We also support storing/comparing/displaying time with microseconds. We also have a real BOOL type, which I have been told is handy for the SQL Alchemy folks, and a native ISO UUID type. The UUID is interesting in that it stores time as well as being unique. It isn't as fast as "please give me the next number", but I believe it will be useful for a lot of applications. We have refactored all of the types, and the only one that was not size related that we dropped was SET. If you wonder why we dropped it read the section in the MySQL manual about its limitations and bugs.
Why do we allow only DELETE against a single table at a time, like pretty much every other RDBMS? Beyond the conceptual issue that few can wrap their heads around how to form, let alone feel like they know what the query will do, we hit the problem of the "multiple execution path". There were a lot of one off execution paths in MySQL. In a lot of cases I know these were dead refactoring projects that were never completed. The "multiple execution path" problem is particularly disturbing when you think about fixing a bug. If you fix a bug in DELETE you need to know that there is an execution path for a single table that is different then the path used for multiple tables. This leads to odd behaviors, and a much richer set of bugs that exist.
SQL modes? Those are gone. If you wonder about what sort of problem they create inside of the server, I'd suggest reading about the "Legend of the Ambalappuzha Paal Paayasam".
In general in Drizzle we have tried to get rid of Gotchas that we have found. Things like declaring a column NOT NULL and discovering that somehow the database still stored a NULL is gone. Altering a table and adding a field that would violate the structure of the table? That is gone.
It is amazing that ALTER TABLE works, as the code there is Byzantine. We have made some effort to clean it up, but it is still way too tricky. I wish we could have done more there, but it is what it is. Are you using partitions? Make sure you back up your data before doing an ALTER TABLE. Wrapping partitions into the system in the way that was done at the time was simple, but it is far from robust.
I had hoped that with 5.1 we would have created a single logging API, but instead we ended up with multiple logging API internally in the server. With Drizzle we ripped all of them out and installed a single API. It is crazy simple to write a new logging plugin.
Which gets into the philosophy of plugins in general. Writing plugins should be low hanging fruit. Whenever possible we have tried to make it the case.
We have an entirely new INFORMATION_SCHEMA in Drizzle. It is based in table functions, which is a new concept in Drizzle. We keep a separate schema called DATA_DICTIONARY, in it we put whatever we like. Our INFORMATION_SCHEMA is only what the SQL standard has specified. We do zero vendor modification to it. Another hats off to SQL Server, their INFORMATION_SCHEMA is the closest to complying with the standard.
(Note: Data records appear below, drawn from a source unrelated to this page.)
Definition set_analyzer (a : KCoreAnalyzer) s := mkFinality (fe_config s) a (fe_checker s) (fe_storage s) (fe_finalized s) (fe_pending s) (fe_consensus s) (fe_checkpoints s) (fe_f1_finalized s) (fe_f2_stabilized s) (fe_checkpoint_height s) (fe_f1_times s) (fe_f2_times s) (fe_max_depth s) (fe_depth_star s) (fe_f1_locked s).
Definition set_checker (c : F2FinalityChecker) s := mkFinality (fe_config s) (fe_analyzer s) c (fe_storage s) (fe_finalized s) (fe_pending s) (fe_consensus s) (fe_checkpoints s) (fe_f1_finalized s) (fe_f2_stabilized s) (fe_checkpoint_height s) (fe_f1_times s) (fe_f2_times s) (fe_max_depth s) (fe_depth_star s) (fe_f1_locked s).
Definition set_storage (m : MemoryBackend) s := mkFinality (fe_config s) (fe_analyzer s) (fe_checker s) m (fe_finalized s) (fe_pending s) (fe_consensus s) (fe_checkpoints s) (fe_f1_finalized s) (fe_f2_stabilized s) (fe_checkpoint_height s) (fe_f1_times s) (fe_f2_times s) (fe_max_depth s) (fe_depth_star s) (fe_f1_locked s).
Definition set_finalized (f : gmap MessageId FinalityArtifact) s := mkFinality (fe_config s) (fe_analyzer s) (fe_checker s) (fe_storage s) f (fe_pending s) (fe_consensus s) (fe_checkpoints s) (fe_f1_finalized s) (fe_f2_stabilized s) (fe_checkpoint_height s) (fe_f1_times s) (fe_f2_times s) (fe_max_depth s) (fe_depth_star s) (fe_f1_locked s).
Definition set_pending (p : list MessageId) s := mkFinality (fe_config s) (fe_analyzer s) (fe_checker s) (fe_storage s) (fe_finalized s) p (fe_consensus s) (fe_checkpoints s) (fe_f1_finalized s) (fe_f2_stabilized s) (fe_checkpoint_height s) (fe_f1_times s) (fe_f2_times s) (fe_max_depth s) (fe_depth_star s) (fe_f1_locked s).
Definition set_consensus (c : ConsensusEngine St) s := mkFinality (fe_config s) (fe_analyzer s) (fe_checker s) (fe_storage s) (fe_finalized s) (fe_pending s) c (fe_checkpoints s) (fe_f1_finalized s) (fe_f2_stabilized s) (fe_checkpoint_height s) (fe_f1_times s) (fe_f2_times s) (fe_max_depth s) (fe_depth_star s) (fe_f1_locked s).
(** The checkpoint state: checkpoints, tracked messages, height, and the lock. *)
Definition set_tracking (cs : list Checkpoint) (f1 f2 : list MessageId) (h : Z) (locked : bool) s := mkFinality (fe_config s) (fe_analyzer s) (fe_checker s) (fe_storage s) (fe_finalized s) (fe_pending s) (fe_consensus s) cs f1 f2 h (fe_f1_times s) (fe_f2_times s) (fe_max_depth s) (fe_depth_star s) locked.
Definition set_times (t1 t2 : list Z) s := mkFinality (fe_config s) (fe_analyzer s) (fe_checker s) (fe_storage s) (fe_finalized s) (fe_pending s) (fe_consensus s) (fe_checkpoints s) (fe_f1_finalized s) (fe_f2_stabilized s) (fe_checkpoint_height s) t1 t2 (fe_max_depth s) (fe_depth_star s) (fe_f1_locked s).
Definition set_max_depth (d : Z) s := mkFinality (fe_config s) (fe_analyzer s) (fe_checker s) (fe_storage s) (fe_finalized s) (fe_pending s) (fe_consensus s) (fe_checkpoints s) (fe_f1_finalized s) (fe_f2_stabilized s) (fe_checkpoint_height s) (fe_f1_times s) (fe_f2_times s) d (fe_depth_star s) (fe_f1_locked s).
Definition set_config (c : FinalityConfig) s := mkFinality c (fe_analyzer s) (fe_checker s) (fe_storage s) (fe_finalized s) (fe_pending s) (fe_consensus s) (fe_checkpoints s) (fe_f1_finalized s) (fe_f2_stabilized s) (fe_checkpoint_height s) (fe_f1_times s) (fe_f2_times s) (fe_max_depth s) (fe_depth_star s) (fe_f1_locked s).
End setters.

(** [push_back], then [pop_front] while longer than the window. *)
Definition push_window {A} (window : nat) (x : A) (l : list A) : list A :=
  drop (length (l ++ [x]) - window) (l ++ [x]).

Section engine.
Context {St : Type} `{!EconomicsStorage St}.
Context (map_iter : gmap MessageId nat -> list (MessageId * nat)) (set_iter : gset MessageId -> list MessageId).
Context (ball_iter : gmap (list Z) (list (MessageId * f64)) -> list (list Z * list (MessageId * f64))).
Context (pair_iter : gmap ColIndex RowIndex -> list (ColIndex * RowIndex)).
Context (values_iter : gmap MessageId FinalityArtifact -> list (MessageId * FinalityArtifact)).
Context (now : Z) (elapsed : nat -> Z) (f1_elapsed : MessageId -> Z).
Context (blake3 sha256 : Bytes -> Bytes).
Context (artifact_json : FinalityArtifact -> option Bytes) (witness_json : FinalityWitness -> option Bytes).

Abbreviation FE := (FinalityEngine St).
Abbreviation FM := (M FE FinalityFault).

Definition f2_config_of (config : FinalityConfig) (max_betti : nat) (min_pers : f64) : F2Config :=
  mkF2Config 3 5 0 (fc_epsilon config) (fc_f2_timeout_ms config) false max_betti min_pers.

Definition finality_new (config : FinalityConfig) (consensus : ConsensusEngine St) (storage : MemoryBackend) : FE :=
  let params := ce_params consensus in
  mkFinality config
    (analyzer_new (fc_k config) (fc_min_depth config) (fc_min_diversity config) (fc_min_reputation config) (pr_rho params))
    (f2_new (f2_config_of config 2 (f64_lit 1 100))) storage ∅ [] consensus [] [] [] 0 [] [] 0 (depth_star params) false.

Definition finality_update_params (p : AdicParams) (f2_max_betti : nat) (f2_min_persistence : f64) : FM unit :=
  mwrite (fun s => let c := fe_config s in
    set_config (mkFinalityConfig (Z.to_nat (pr_k p)) (depth_star p) (fc_min_diversity c) (fc_min_reputation c) (check_interval_ms c)
      (window_size c) (f2_enabled c) (fc_f2_timeout_ms c) (f1_enabled c) (fc_epsilon c) (checkpoint_interval c)) s);;
  mwrite (fun s => let c := fe_config s in
    set_analyzer (analyzer_new (Z.to_nat (pr_k p)) (depth_star p) (fc_min_diversity c) (fc_min_reputation c) (pr_rho p)) s);;
  mwrite (fun s => set_checker (f2_new (f2_config_of (fe_config s) f2_max_betti f2_min_persistence)) s).

(** The parents, reputation and balls handed in are not used. *)
Definition finality_add_message (id : MessageId) : FM unit :=
  mwrite (fun s => set_pending (push_window (window_size (fe_config s)) id (fe_pending s)) s).

Definition finality_is_finalized (id : MessageId) : FM bool := mread (fun s => bool_decide (is_Some (fe_finalized s !! id))).
Definition get_artifact (id : MessageId) : FM (option FinalityArtifact) := mread (fun s => fe_finalized s !! id).
Definition store_artifact (a : FinalityArtifact) : FM unit :=
  mwrite (fun s => set_finalized (<[intent_id a := a]> (fe_finalized s)) s).

(** ** Checkpoints *)

(** A guard of [f1_finalized_messages]: blocked while the writer has it. *)
Definition acquire_f1 : FM unit := locked ← mread fe_f1_locked; mbail locked FBlocked.

Definition create_checkpoint : FM Checkpoint :=
  height ← mread fe_checkpoint_height;
  mwrite (fun s => set_tracking (fe_checkpoints s) (fe_f1_finalized s) (fe_f2_stabilized s) (to_u64 (height + 1)) (fe_f1_locked s) s);;
  acquire_f1;;
  f1_messages ← mread fe_f1_finalized;
  f2_messages ← mread fe_f2_stabilized;
  artifacts ← mread (fun s => (values_iter (fe_finalized s)).*2);
  messages_root ← mopt (compute_root sha256 (merkle_leaf sha256 <$> f1_messages)) FFuel;
  witnesses_root ← mopt (compute_root sha256 (merkle_leaf sha256 <$> omap (fun a => witness_json (witness a)) artifacts)) FFuel;
  let max_k := foldl Z.max 0 ((fun a => Z.of_nat (fp_k (fa_params a))) <$> artifacts) in
  checkpoints ← mread fe_checkpoints;
  let c := checkpoint_new height now messages_root witnesses_root (f1_metadata_new max_k f1_messages)
    (f2_metadata_new f2_messages None) (checkpoint_hash sha256 <$> last checkpoints) in
  mwrite (fun s => set_tracking (fe_checkpoints s ++ [c]) [] [] (fe_checkpoint_height s) (fe_f1_locked s) s);;
  mret c.

(** [if let Err(e) = m { warn!(..) }]: an error is dropped; a blocked task does not come back. *)
Definition ignore_err {A} (m : FM A) : FM unit := fun s =>
  match m s with
  | (Ok _, s) => (Ok tt, s)
  | (Err FBlocked, s) => (Err FBlocked, s)
  | (Err FFuel, s) => (Err FFuel, s)
  | (Err _, s) => (Ok tt, s)
  | (Panic, s) => (Panic, s)
  end.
Drizzle's drivers are BSD. They were written outside of Sun, and Sun signed off on contributions to them under a BSD license. They speak Drizzle and MySQL's protocol. There is a JDBC version that was written. Their adoption is becoming wide spread. Licensing clarity around them is a big win for us, and for ISV who want to integrate. MySQL's licensing mess was related to a lot of hand waving involving them. Recently I noticed that MongoDB had written up a clear licensing policy with regards to their own drivers. Awesome.
We never got to finish all, or really much of any, of what we wanted to do with the Drizzle protocol. I believe this is an area where we will see change in the near future. Internally inside of drizzle we have a C++ interface that resembles JDBC that lets us execute queries. We will be doing a lot more with that interface going forward.
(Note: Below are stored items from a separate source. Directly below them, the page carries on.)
(* ===== verification/ParamStore.v ===== *)
(** * The governed parameters

    [adic-app-common/src/parameter_store.rs]: the store of the network's parameters, their
    validation rules, the change a governance proposal makes, and the [AdicParams] that the
    engines are reloaded with.

    A value is a [serde_json::Value], a type of another crate: the class [Json] has the accessors
    and constructors the store uses, [JsonLaws] what their documentation says of them.  A change
    sent to the broadcast channel is an entry of [sent].  Reading and writing the file is left
    out; what [load_from_file] does with the values it has parsed is [load_values]. *)

From S2P Require Import Prelude F64 Padic Message Admissibility.

Class Json (V : Type) := {
  as_u64 : V -> option Z;
  as_f64 : V -> option f64;
  as_array : V -> option (list V);
  as_object : V -> option (gmap string V);
  value_eqb : V -> V -> bool;
  json_u64 : Z -> V;
  json_f64 : f64 -> V;
  json_array : list V -> V;
}.

(** An integer reads as [u64] and as [f64], a finite float as [f64] only, an array as an array.
    Whatever reads as [u64] reads as the same number as [f64]. *)
Class JsonLaws (V : Type) `{!Json V} := {
  u64_u64 n : is_u64 n -> as_u64 (json_u64 n) = Some n;
  u64_f64 n : is_u64 n -> as_f64 (json_u64 n) = Some (f64_of_Z n);
  f64_u64 x : as_u64 (json_f64 x) = None;
  f64_f64 x : is_finite x = true -> as_f64 (json_f64 x) = Some x;
  array_array l : as_array (json_array l) = Some l;
  u64_as_f64 v n : as_u64 v = Some n -> as_f64 v = Some (f64_of_Z n) /\ is_u64 n;
  value_eqb_eq a b : value_eqb a b = true <-> a = b;
}.

Inductive ParamType := TU8 | TU32 | TF64 | TVecU8.
Inductive GovernanceClass := ClassConstitutional | ClassOperational.
#[export] Instance GovernanceClass_eq_dec : EqDecision GovernanceClass.
Proof. solve_decision. Defined.

Inductive ValidationRule (V : Type) :=
  | InSet (allowed : list V)
  | Range (lo hi : V)
  | GreaterThanOrEqual (lo : V)
  | Custom (func : string)
  | NoRule.
Arguments InSet {V}.
Arguments Range {V}.
Arguments GreaterThanOrEqual {V}.
Arguments Custom {V}.
Arguments NoRule {V}.

Record ParameterMetadata (V : Type) := mkParamMeta {
  pm_key : string;
  pm_type : ParamType;
  pm_class : GovernanceClass;
  pm_default : V;
  pm_rule : ValidationRule V;
  pm_description : string;
}.
Arguments mkParamMeta {V}.
Arguments pm_key {V}.
Arguments pm_type {V}.
Arguments pm_class {V}.
Arguments pm_default {V}.
Arguments pm_rule {V}.
Arguments pm_description {V}.

Record ParameterChange (V : Type) := mkParamChange {
  pc_key : string;
  pc_old : V;
  pc_new : V;
  pc_epoch : Z;
  pc_proposal : option Bytes;
}.
Arguments mkParamChange {V}.
Arguments pc_key {V}.
Arguments pc_old {V}.
Arguments pc_new {V}.
Arguments pc_epoch {V}.
Arguments pc_proposal {V}.

Record ParameterStore (V : Type) := mkParamStore {
  ps_values : gmap string V;
  ps_metadata : gmap string (ParameterMetadata V);
  ps_sent : list (ParameterChange V);
  ps_epoch : Z;
}.
Arguments mkParamStore {V}.
Arguments ps_values {V}.
Arguments ps_metadata {V}.
Arguments ps_sent {V}.
Arguments ps_epoch {V}.

Inductive InvalidReason :=
  | NotInSet
  | OutOfRange
  | TooSmall
  | NotAnArray
  | WrongLength (d : Z)
  | EntryTooSmall (i : nat)
  | NotANumber
  | ThresholdOutside (lo hi : Z)
  | AboveReplication (r : Z).

Inductive ParamError :=
  | ParameterNotFound (key : string)
  | ParameterValidationFailed (key : string) (reason : InvalidReason).

Section store.
Context {V : Type} `{!Json V}.
Abbreviation PS := (ParameterStore V).
Abbreviation PM := (M PS ParamError).

(** ** The table of parameters *)

Definition register_param (st : gmap string V * gmap string (ParameterMetadata V)) (m : ParameterMetadata V)
    : gmap string V * gmap string (ParameterMetadata V) :=
  (<[pm_key m := pm_default m]> st.1, <[pm_key m := m]> st.2).

Definition json_float (n : Z) : V := json_f64 (f64_of_Z n).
What about performance? With Drizzle we began doing benchmarks early on, using a few different benchmarks. The benchmark generated by sysbench has always been the benchmark we have used as our bellwether. Unlike a lot of databases we test Drizzle with up to 1024 concurrent executing queries. Most of the benchmarks I see people run are for far less connections. We have chosen time and time again to favor performance gains at the high end, over gains on the low end. We are roughly double in performance from where we began. We could still do a lot better. MySQL 5.5 has a new meta data locking system which should do well in a number of situations, we could do a bit better in some of these cases. Our lack of a MyISAM would make it simple for us to move forward in this direction if we want too.
There has been a lot asked about our claim on scaling with lots of cores. Our process there is simple, eliminate locks, favor performance gains when we find them that favor of additional CPU, and try whenever possible to remove strong ownership that require waits for locks. MySQL relies on MyISAM, and MyISAM has significant locks, especially around the keycache, we got rid of those by freeing ourselves from MyISAM. We have had some gains with our new scheduler and we have done some to improve how IO is handled.
I am sure we have a lot of tuning still to do. We won't be publishing benchmarks which compare us to others though. I've yet to see a comparison benchmark which wasn't completely flawed, and even when they are not, few people really understand them. They fall into the classic "how many angles does it take to dance on the head of pin" conversations.
Our authentication system is modular, and we need to iron out more of the authorization system.
I've seen someone say that Drizzle is designed for Google and Facebook. This is not the case at all. We built it so that the next Facebook, Google, etc would have a platform to build on. Facebook and Google have their own forks of MySQL, they aren't going to be using Drizzle. The pieces are there for the next company who needs to innovate, it is just a matter of someone making use of them. We speak the MySQL protocol, so the typical MySQL application runs just fine on Drizzle without change. We designed Drizzle to work as a piece of someone's current infrastructure, not be yet another application which has a costly integration. We have a NoSQL sort of solution via the blob streaming module, but we are first and foremost a relational database.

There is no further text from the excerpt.